Messing about with the NHS

The Wizard Of Con is at it again. Here he uses two reports to announce changes in the NHS. Just how many of the 'driven-past' hospitals have spent how much in upgrading facilities that will now be ignored? Concentrating resources in a few hi-tech locations may be outwardly sensible but there is the 'all eggs in one basket' syndrome. MRSA, union problems and local utilities can put a expensive and dedicated site out of use very quickly. One of the strengths of the last Christmas Rush on intensive care units was the ability to shuttle patients around from receiving hospital to one which had bed space available.
In addition, there is the perfidy angle of this gubmint. Very soon, they will produce their usual slanted statistics 'clearly showing' that the driven-past hospitals really do very little and can be closed. They will need to do something to find a saving that will permit their desired 66% pay rise for those democratically elected to serve the populace. Yeah – tell me about it.

Two reports by government advisors, Sir George Alberti and Professor Roger Boyle, published today, both conclude that traditional A&E departments are not the only option when dealing with life-and-death situations. Professor Boyle, the national clinical director for heart disease, found that specialist centres providing hi-tech treatment, which may be further away for the patient, could save an estimated 500 lives of people suffering heart attacks.

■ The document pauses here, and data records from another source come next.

Lemma add_task_inv title description due_date priority status w :
  cache_inv w ->
  cache_inv (snd (TaskManager.add_task title description due_date priority status w)).
Proof.
  intros Hinv. unfold TaskManager.add_task.
  unfold lift at 1. unfold mbind at 1, M_bind at 1.
  destruct (Validators.validate_title title) as [title'|e]; [|exact Hinv].
  unfold lift at 1. unfold mbind at 1, M_bind at 1.
  destruct (Validators.validate_priority priority) as [priority'|e]; [|exact Hinv].
  unfold lift at 1. unfold mbind at 1, M_bind at 1.
  destruct (Validators.validate_status _) as [status'|e]; [|exact Hinv].
  erewrite bind_Return by reflexivity.
  set (w1 := with_uuid_pos (S (uuid_pos w)) w).
  set (task_id := uuid_src w (uuid_pos w)).
  destruct (Task_init_allocates task_id title'
              (Validators.validate_description (Some description)) due_date
              priority' (Some status') None w1) as (w2 & Hinit & Hal & Hnext & Hid).
  erewrite bind_Return by exact Hinit.
  assert (Hinv2 : cache_inv w2).
  { eapply allocates_inv; [exact Hal|].
    eapply cache_inv_frame; [exact Hinv| | | | |]; simpl; auto. }
  change (heap_next w1) with (heap_next w) in *.
  unfold try_except.
  pose proof (insert_task_spec (heap_next w) w2) as Hins.
  destruct (DatabaseHandler.insert_task (heap_next w) w2) as [[r|e] w3] eqn:Hrun.
  - destruct Hins as [-> Hfresh].
    erewrite bind_Return by exact Hrun.
    unfold_M. simpl. rewrite Hid in Hfresh.
    assert (Hnew : task_id ∉ PyDict.keys (_tasks w2)).
    { intros Hk. apply Hfresh. apply (inv_sub _ Hinv2), Hk. }
    rewrite setitem_fresh by exact Hnew.
    destruct Hinv2 as [Hl Hids Halloc Hk Hst Hsub].
    constructor; simpl.
    + rewrite Hl. unfold PyDict.values. rewrite map_app. reflexivity.
    + apply Forall_app. split; [exact Hids|]. repeat constructor. exact Hid.
    + apply Forall_app. split; [exact Halloc|]. repeat constructor. simpl. lia.
    + unfold PyDict.keys in *. rewrite map_app. simpl.
      apply NoDup_app. split; [exact Hk|]. split; [|repeat constructor; set_solver].
      intros k Hin Hin'. apply list_elem_of_singleton in Hin' as ->. contradiction.
    + unfold store_unique in *. rewrite map_app. simpl.
      rewrite doc_key_to_dict, Hid.
      apply NoDup_app. split; [exact Hst|]. split; [|repeat constructor; set_solver].
      intros k Hin Hin'. apply list_elem_of_singleton in Hin' as ->. contradiction.
    + intros k Hin. unfold PyDict.keys in Hin. rewrite map_app in Hin. simpl in Hin.
      rewrite map_app. apply elem_of_app. apply elem_of_app in Hin as [Hin|Hin].
      * left. apply Hsub, Hin.
      * right. apply list_elem_of_singleton in Hin as ->. simpl.
        rewrite doc_key_to_dict, Hid. left.
  - subst w3.
    erewrite bind_Raise by exact Hrun.
    destruct (is_ValueError e); exact Hinv2.
Qed.

(** *** Updating *)

Lemma field_key_not_task_id f : field_key f <> "task_id".
Proof. destruct f; discriminate. Qed.

(** Whatever the request, the blocks either raise or reach the write-through;
    by then the cached object has been assigned some of the fields, never its
    id, and [update_data] does not carry the id either. *)
Lemma update_blocks_any u task k fs : forall update_data w,
  update_data !! "task_id" = None ->
  exists g w1,
    mutates task g w w1 /\
    (forall t, _task_id (g t) = _task_id t) /\
    ((exists e, update_blocks u task fs update_data k w = (Raise e, w1)) \/
     (exists update_data',
        update_data' !! "task_id" = None /\
        update_blocks u task fs update_data k w = k update_data' w1)).
Proof.
  induction fs as [|f fs IH]; intros update_data w Hupd.
  - exists (fun t => t), w. split; [apply mutates_refl|]. split; [auto|].
    right. exists update_data. auto.
  - pose proof (update_block_spec u task f update_data w) as Hb. simpl.
    destruct (validation u f) as [[set|e]|] eqn:Hv.
    + destruct Hb as (w1 & Hb & Hm1).
      erewrite bind_Return by exact Hb.
      match goal with
      | |- context [update_blocks u task fs ?d k w1] =>
          destruct (IH d w1) as (g & w2 & Hm2 & Hg & Hres)
      end.
      { rewrite lookup_insert_ne by apply field_key_not_task_id. exact Hupd. }
      exists (fun t => g (set t)), w2.
      split; [eapply mutates_trans; eauto|]. split; [|exact Hres].
      intros t. rewrite Hg. eapply validation_task_id; eauto.
    + exists (fun t => t), w. split; [apply mutates_refl|]. split; [auto|].
      left. exists e. erewrite bind_Raise by exact Hb. reflexivity.
    + erewrite bind_Return by exact Hb. apply IH, Hupd.
Qed.

Lemma update_keeps_doc_key (upd d : document) :
  upd !! "task_id" = None ->
  DatabaseHandler.doc_key (upd ∪ d) = DatabaseHandler.doc_key d.
Proof.
  intros H. unfold DatabaseHandler.doc_key. rewrite lookup_union_r by exact H.
  reflexivity.
Qed.

Lemma store_only_inv w w' :
  store_only w w' ->
  map DatabaseHandler.doc_key (db_collection w')
  = map DatabaseHandler.doc_key (db_collection w) ->
  cache_inv w -> cache_inv w'.
Proof.
  intros [] Hc Hinv. eapply cache_inv_frame; eauto; try congruence; try lia.
Qed.

Lemma get_task_cached task_id w task :
  TaskManager.get_task task_id w = (Return (Some task), w) ->
  exists k, (k, task) ∈ _tasks w.
Proof.
  rewrite get_task_run. intros [= H].
  destruct (PyDict.getitem task_id (_tasks w)) as [t|] eqn:E.
  - injection H as ->. exists task_id. apply getitem_Some_elem, E.
  - pose proof (first_partial_spec task_id (_tasks w)) as Hfp. rewrite H in Hfp.
    destruct Hfp as (before & k & after & -> & _). exists k.
    apply elem_of_app. right. left.
Qed.

Lemma update_task_inv task_id (u : updates) w :
  cache_inv w ->
  cache_inv (snd (TaskManager.update_task task_id (u_title u) (u_description u)
                    (u_due_date u) (u_priority u) (u_status u) w)).
Proof.
  intros Hinv. rewrite update_task_blocks.
  erewrite bind_Return by apply get_task_run.
  destruct (match PyDict.getitem task_id (_tasks w) with
            | Some task => Some task
            | None => TaskManager.first_partial (Str.lower task_id) (_tasks w)
            end) as [task|]; [|exact Hinv].
  unfold read, get. erewrite bind_Return by reflexivity.
  destruct (update_blocks_any u task (update_finish (_task_id (heap w task)))
              update_order ∅ w (lookup_empty _))
    as (g & w1 & Hm & Hg & [[e Hrun]|(upd & Hupd & Hrun)]); rewrite Hrun.
  - simpl. eapply mutates_inv; eauto.
  - assert (Hinv1 : cache_inv w1) by (eapply mutates_inv; eauto).
    destruct (decide (upd = ∅)) as [->|Hne].
    + exact Hinv1.
    + destruct (update_finish_spec (_task_id (heap w task)) upd w1 Hne)
        as (o & w2 & -> & Hso & Heach & _). simpl.
      eapply store_only_inv; [exact Hso| |exact Hinv1].
      clear -Heach Hupd.
      induction Heach as [|d d' c c' [->| ->] _ IH]; simpl; [reflexivity| |];
        rewrite IH; [reflexivity|].
      rewrite update_keeps_doc_key by exact Hupd. reflexivity.
Qed.

(** *** Deleting *)

Lemma remove_first_keys task_id x : forall c,
  x ∈ map DatabaseHandler.doc_key c -> x <> VStr task_id ->
  x ∈ map DatabaseHandler.doc_key (fst (DatabaseHandler.remove_first task_id c)).
Proof.
  induction c as [|d c IH]; simpl; intros Hin Hne; [exact Hin|].
  destruct (DatabaseHandler.matches task_id d) eqn:E.
  - simpl. apply elem_of_cons in Hin as [->|Hin]; [|exact Hin].
    exfalso. apply Hne. unfold DatabaseHandler.matches in E.
    apply bool_decide_eq_true in E. unfold DatabaseHandler.doc_key. rewrite E.
    reflexivity.
  - destruct (DatabaseHandler.remove_first task_id c) as [c' m]. simpl in *.
    apply elem_of_cons in Hin as [->|Hin]; [left|right; auto].
Qed.

Lemma remove_first_sublist task_id : forall c,
  map DatabaseHandler.doc_key (fst (DatabaseHandler.remove_first task_id c))
  `sublist_of` map DatabaseHandler.doc_key c.
Proof.
  induction c as [|d c IH]; simpl; [constructor|].
  destruct (DatabaseHandler.matches task_id d).
  - simpl. apply sublist_cons. reflexivity.
  - destruct (DatabaseHandler.remove_first task_id c) as [c' m]. simpl in *.
    apply sublist_skip. exact IH.
Qed.

Lemma db_delete_task_spec task_id w :
  match DatabaseHandler.delete_task task_id w with
  | (Return _, w') =>
      w' = with_collection (fst (DatabaseHandler.remove_first task_id (db_collection w))) w
  | (Raise e, w') => w' = w
  end.
Proof.
  unfold DatabaseHandler.delete_task, DatabaseHandler.is_connected,
    DatabaseHandler.delete_one, DatabaseHandler.on_server.
  unfold_M. destruct (db_alive w); simpl; [|reflexivity].
  destruct (db_fault w); simpl; [reflexivity|].
  destruct (DatabaseHandler.remove_first task_id (db_collection w)); reflexivity.
Qed.

Lemma delete_task_inv task_id w :
  cache_inv w -> cache_inv (snd (TaskManager.delete_task task_id w)).
Proof.
  intros Hinv. unfold TaskManager.delete_task.
  erewrite bind_Return by apply get_task_run.
  destruct (match PyDict.getitem task_id (_tasks w) with
            | Some task => Some task
            | None => TaskManager.first_partial (Str.lower task_id) (_tasks w)
            end) as [task|] eqn:Hfound; [|exact Hinv].
  assert (Hget : TaskManager.get_task task_id w = (Return (Some task), w))
    by (rewrite get_task_run, Hfound; reflexivity).
  destruct (get_task_cached _ _ _ Hget) as (k & Hin).
  unfold read, get. erewrite bind_Return by reflexivity.
  destruct Hinv as [Hl Hids Halloc Hk Hst Hsub].
  assert (Hid : _task_id (heap w task) = k).
  { rewrite Forall_forall in Hids. apply (Hids _ Hin). }
  rewrite Hid. unfold try_except.
  pose proof (db_delete_task_spec k w) as Hdb.
  destruct (DatabaseHandler.delete_task k w) as [[r|e] w1] eqn:Hrun.
  - subst w1. erewrite bind_Return by exact Hrun.
    erewrite bind_Return by reflexivity. simpl.
    assert (Hkey : k ∈ PyDict.keys (_tasks w)).
    { unfold PyDict.keys. apply list_elem_of_fmap. exists (k, task). auto. }
    rewrite (contains_key _ _ Hkey). unfold_M. simpl.
    constructor; simpl.
    + rewrite Hl. symmetry.
      apply (values_delitem (fun l => _task_id (heap w l))); assumption.
    + rewrite Forall_forall in *. intros item Hi. apply Hids.
      eapply delitem_sublist; eauto.
    + rewrite Forall_forall in *. intros item Hi. apply Halloc.
      eapply delitem_sublist; eauto.
    + rewrite keys_delitem by exact Hk.
      apply NoDup_ListNoDup, List.NoDup_filter, NoDup_ListNoDup, Hk.
    + unfold store_unique in *. eapply sublist_NoDup; [exact Hst|].
      apply remove_first_sublist.
    + intros k' Hk'. rewrite keys_delitem in Hk' by exact Hk.
      apply list_elem_of_In, List.filter_In in Hk' as [Hk' Hne].
      apply list_elem_of_In in Hk'.
      apply remove_first_keys; [apply Hsub, Hk'|].
      apply negb_true_iff, String.eqb_neq in Hne. congruence.
  - subst w1. erewrite bind_Raise by exact Hrun. simpl.
    constructor; assumption.
Qed.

These could help prevent 1,000 further heart attacks and result in 1,000 more stroke victims avoiding death and disability each year.
His colleague, Sir George Alberti, the national clinical director for emergency care, also said there should be fewer hospitals trying to do everything, and "more convenient and appropriate care closer to home" for people with less serious conditions. Mr Blair described the reports as a "compelling and vivid account" of ongoing hospital reforms.

A separate report by the left-of-centre thinktank, the Institute for Public Policy Research (IPPR), argues that campaigns to save services at local hospitals could cost as many as 1,000 unnecessary deaths a year.
The thinktank, which is close to Downing Street, says patients with heart attacks or severe injuries are more likely to survive if the ambulance takes them past their local district general hospital to a more distant specialist centre.
It says that the expensive and complex treatments and highly-trained staff needed to deal with these emergencies in the most effective way would be better concentrated at regional specialist centres, rather than spread more thinly around local facilities.